» **The task**: Include in the output the line containing "(** The outcome" and each subsequent line of the records, through the end, transcribed exactly. Add nothing else.
Data excerpts below:
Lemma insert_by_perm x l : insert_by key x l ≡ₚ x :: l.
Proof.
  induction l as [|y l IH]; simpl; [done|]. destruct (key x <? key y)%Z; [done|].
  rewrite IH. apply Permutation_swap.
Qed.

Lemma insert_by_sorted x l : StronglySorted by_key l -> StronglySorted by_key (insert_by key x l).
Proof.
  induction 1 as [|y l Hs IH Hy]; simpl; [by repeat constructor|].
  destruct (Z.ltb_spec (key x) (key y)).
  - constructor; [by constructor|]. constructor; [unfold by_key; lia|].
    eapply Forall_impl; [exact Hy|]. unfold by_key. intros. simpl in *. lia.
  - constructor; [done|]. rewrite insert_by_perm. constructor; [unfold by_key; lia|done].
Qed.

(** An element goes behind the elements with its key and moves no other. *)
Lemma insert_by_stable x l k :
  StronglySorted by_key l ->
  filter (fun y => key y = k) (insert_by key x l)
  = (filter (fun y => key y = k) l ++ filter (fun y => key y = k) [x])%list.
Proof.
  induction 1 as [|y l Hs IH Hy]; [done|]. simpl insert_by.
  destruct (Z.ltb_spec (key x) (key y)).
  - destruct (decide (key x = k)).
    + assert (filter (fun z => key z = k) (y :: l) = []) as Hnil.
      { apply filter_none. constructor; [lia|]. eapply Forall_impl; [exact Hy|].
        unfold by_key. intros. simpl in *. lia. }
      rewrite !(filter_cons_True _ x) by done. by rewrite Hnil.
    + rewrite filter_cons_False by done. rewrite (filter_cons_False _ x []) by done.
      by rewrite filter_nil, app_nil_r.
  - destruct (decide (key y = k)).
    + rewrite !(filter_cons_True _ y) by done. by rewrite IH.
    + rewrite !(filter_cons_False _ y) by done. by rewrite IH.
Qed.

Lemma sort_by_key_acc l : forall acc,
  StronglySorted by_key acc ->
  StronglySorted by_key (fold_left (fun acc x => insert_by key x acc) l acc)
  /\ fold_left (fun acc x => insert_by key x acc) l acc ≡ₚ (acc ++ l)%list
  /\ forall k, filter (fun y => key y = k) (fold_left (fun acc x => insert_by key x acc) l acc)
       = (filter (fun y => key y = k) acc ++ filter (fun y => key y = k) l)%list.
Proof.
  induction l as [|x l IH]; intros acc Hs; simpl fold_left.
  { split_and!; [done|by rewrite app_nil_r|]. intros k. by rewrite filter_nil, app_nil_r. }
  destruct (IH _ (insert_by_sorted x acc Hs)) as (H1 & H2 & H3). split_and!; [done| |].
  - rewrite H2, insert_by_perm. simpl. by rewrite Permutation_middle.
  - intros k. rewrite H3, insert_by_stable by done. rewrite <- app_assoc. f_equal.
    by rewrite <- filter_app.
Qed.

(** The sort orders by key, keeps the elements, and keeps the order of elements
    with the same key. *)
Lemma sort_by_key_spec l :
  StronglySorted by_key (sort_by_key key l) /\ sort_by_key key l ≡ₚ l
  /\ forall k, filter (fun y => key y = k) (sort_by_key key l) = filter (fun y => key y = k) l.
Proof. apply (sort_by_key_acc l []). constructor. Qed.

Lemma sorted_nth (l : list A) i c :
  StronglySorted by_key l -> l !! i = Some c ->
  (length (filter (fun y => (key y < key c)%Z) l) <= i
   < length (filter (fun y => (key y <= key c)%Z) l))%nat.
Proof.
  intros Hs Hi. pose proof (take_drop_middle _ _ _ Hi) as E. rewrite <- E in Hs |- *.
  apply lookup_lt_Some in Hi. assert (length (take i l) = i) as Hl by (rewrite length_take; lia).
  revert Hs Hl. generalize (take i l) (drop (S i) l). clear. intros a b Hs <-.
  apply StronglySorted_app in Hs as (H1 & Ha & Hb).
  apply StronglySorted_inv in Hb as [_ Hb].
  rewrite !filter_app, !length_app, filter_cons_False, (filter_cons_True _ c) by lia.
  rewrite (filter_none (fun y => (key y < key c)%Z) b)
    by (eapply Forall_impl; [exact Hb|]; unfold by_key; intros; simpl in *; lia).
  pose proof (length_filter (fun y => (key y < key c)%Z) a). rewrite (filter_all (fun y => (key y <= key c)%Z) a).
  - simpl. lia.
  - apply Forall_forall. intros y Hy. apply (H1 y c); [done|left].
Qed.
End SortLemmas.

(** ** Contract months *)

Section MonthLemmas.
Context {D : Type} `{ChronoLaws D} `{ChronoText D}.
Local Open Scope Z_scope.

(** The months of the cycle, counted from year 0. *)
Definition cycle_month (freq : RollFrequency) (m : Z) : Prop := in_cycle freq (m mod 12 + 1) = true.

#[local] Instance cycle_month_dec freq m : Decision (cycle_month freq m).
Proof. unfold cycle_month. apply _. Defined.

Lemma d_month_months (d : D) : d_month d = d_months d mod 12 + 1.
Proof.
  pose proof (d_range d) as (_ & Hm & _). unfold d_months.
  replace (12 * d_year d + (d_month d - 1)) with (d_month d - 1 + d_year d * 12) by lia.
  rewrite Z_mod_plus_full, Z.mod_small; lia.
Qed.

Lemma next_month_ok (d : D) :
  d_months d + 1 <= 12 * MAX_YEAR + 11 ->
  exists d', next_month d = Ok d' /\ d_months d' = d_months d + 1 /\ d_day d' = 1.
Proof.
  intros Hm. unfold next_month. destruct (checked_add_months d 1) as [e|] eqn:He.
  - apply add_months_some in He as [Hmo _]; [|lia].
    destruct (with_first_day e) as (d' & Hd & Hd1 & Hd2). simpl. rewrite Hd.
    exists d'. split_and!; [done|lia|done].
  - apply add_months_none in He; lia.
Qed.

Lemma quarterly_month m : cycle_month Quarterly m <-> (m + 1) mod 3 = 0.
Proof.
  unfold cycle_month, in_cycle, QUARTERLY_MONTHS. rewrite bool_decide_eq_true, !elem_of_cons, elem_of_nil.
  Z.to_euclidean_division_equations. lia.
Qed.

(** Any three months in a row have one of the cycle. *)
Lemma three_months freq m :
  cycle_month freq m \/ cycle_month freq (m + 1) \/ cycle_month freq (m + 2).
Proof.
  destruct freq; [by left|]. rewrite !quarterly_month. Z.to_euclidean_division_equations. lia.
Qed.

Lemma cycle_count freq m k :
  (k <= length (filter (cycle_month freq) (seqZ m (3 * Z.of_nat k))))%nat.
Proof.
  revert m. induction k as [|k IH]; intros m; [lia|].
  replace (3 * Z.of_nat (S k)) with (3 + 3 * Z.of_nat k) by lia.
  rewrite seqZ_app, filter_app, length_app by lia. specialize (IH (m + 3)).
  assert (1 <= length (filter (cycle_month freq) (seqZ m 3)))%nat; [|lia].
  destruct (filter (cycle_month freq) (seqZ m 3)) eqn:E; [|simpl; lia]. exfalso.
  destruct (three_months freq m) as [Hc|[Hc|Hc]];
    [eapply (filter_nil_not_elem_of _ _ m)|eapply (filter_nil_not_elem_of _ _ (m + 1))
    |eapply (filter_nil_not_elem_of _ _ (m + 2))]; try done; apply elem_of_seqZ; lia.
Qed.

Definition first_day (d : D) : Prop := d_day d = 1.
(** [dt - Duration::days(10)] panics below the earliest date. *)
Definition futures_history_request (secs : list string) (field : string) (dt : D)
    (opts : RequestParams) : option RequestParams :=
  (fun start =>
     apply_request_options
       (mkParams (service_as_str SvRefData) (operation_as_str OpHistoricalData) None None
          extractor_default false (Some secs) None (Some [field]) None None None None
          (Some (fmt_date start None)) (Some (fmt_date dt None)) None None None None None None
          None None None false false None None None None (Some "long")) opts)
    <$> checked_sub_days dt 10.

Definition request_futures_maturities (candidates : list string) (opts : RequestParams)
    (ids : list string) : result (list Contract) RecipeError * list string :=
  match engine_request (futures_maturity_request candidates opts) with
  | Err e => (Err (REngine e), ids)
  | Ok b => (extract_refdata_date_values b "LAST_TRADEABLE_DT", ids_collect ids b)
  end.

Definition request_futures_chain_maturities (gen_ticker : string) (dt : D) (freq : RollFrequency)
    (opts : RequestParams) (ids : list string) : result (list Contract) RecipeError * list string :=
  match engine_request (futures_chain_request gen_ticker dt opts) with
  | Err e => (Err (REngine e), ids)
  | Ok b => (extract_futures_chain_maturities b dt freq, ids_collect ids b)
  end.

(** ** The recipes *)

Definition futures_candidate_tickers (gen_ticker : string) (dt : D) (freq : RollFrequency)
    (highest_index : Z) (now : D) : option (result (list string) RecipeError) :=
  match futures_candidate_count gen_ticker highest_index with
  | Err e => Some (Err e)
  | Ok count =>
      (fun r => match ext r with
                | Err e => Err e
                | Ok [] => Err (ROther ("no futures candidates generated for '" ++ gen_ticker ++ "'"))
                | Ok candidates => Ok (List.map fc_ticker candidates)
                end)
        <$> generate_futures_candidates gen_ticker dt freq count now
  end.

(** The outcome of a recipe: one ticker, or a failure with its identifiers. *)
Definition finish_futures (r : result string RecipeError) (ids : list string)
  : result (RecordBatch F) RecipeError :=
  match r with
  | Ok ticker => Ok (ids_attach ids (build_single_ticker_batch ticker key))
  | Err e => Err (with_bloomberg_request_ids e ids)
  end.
End of Data excerpts.
» **Exercise result**:
(** The outcome of a recipe: one ticker, or a failure with its identifiers. *)
Definition finish_futures (r : result string RecipeError) (ids : list string)
  : result (RecordBatch F) RecipeError :=
  match r with
  | Ok ticker => Ok (ids_attach ids (build_single_ticker_batch ticker key))
  | Err e => Err (with_bloomberg_request_ids e ids)
  end.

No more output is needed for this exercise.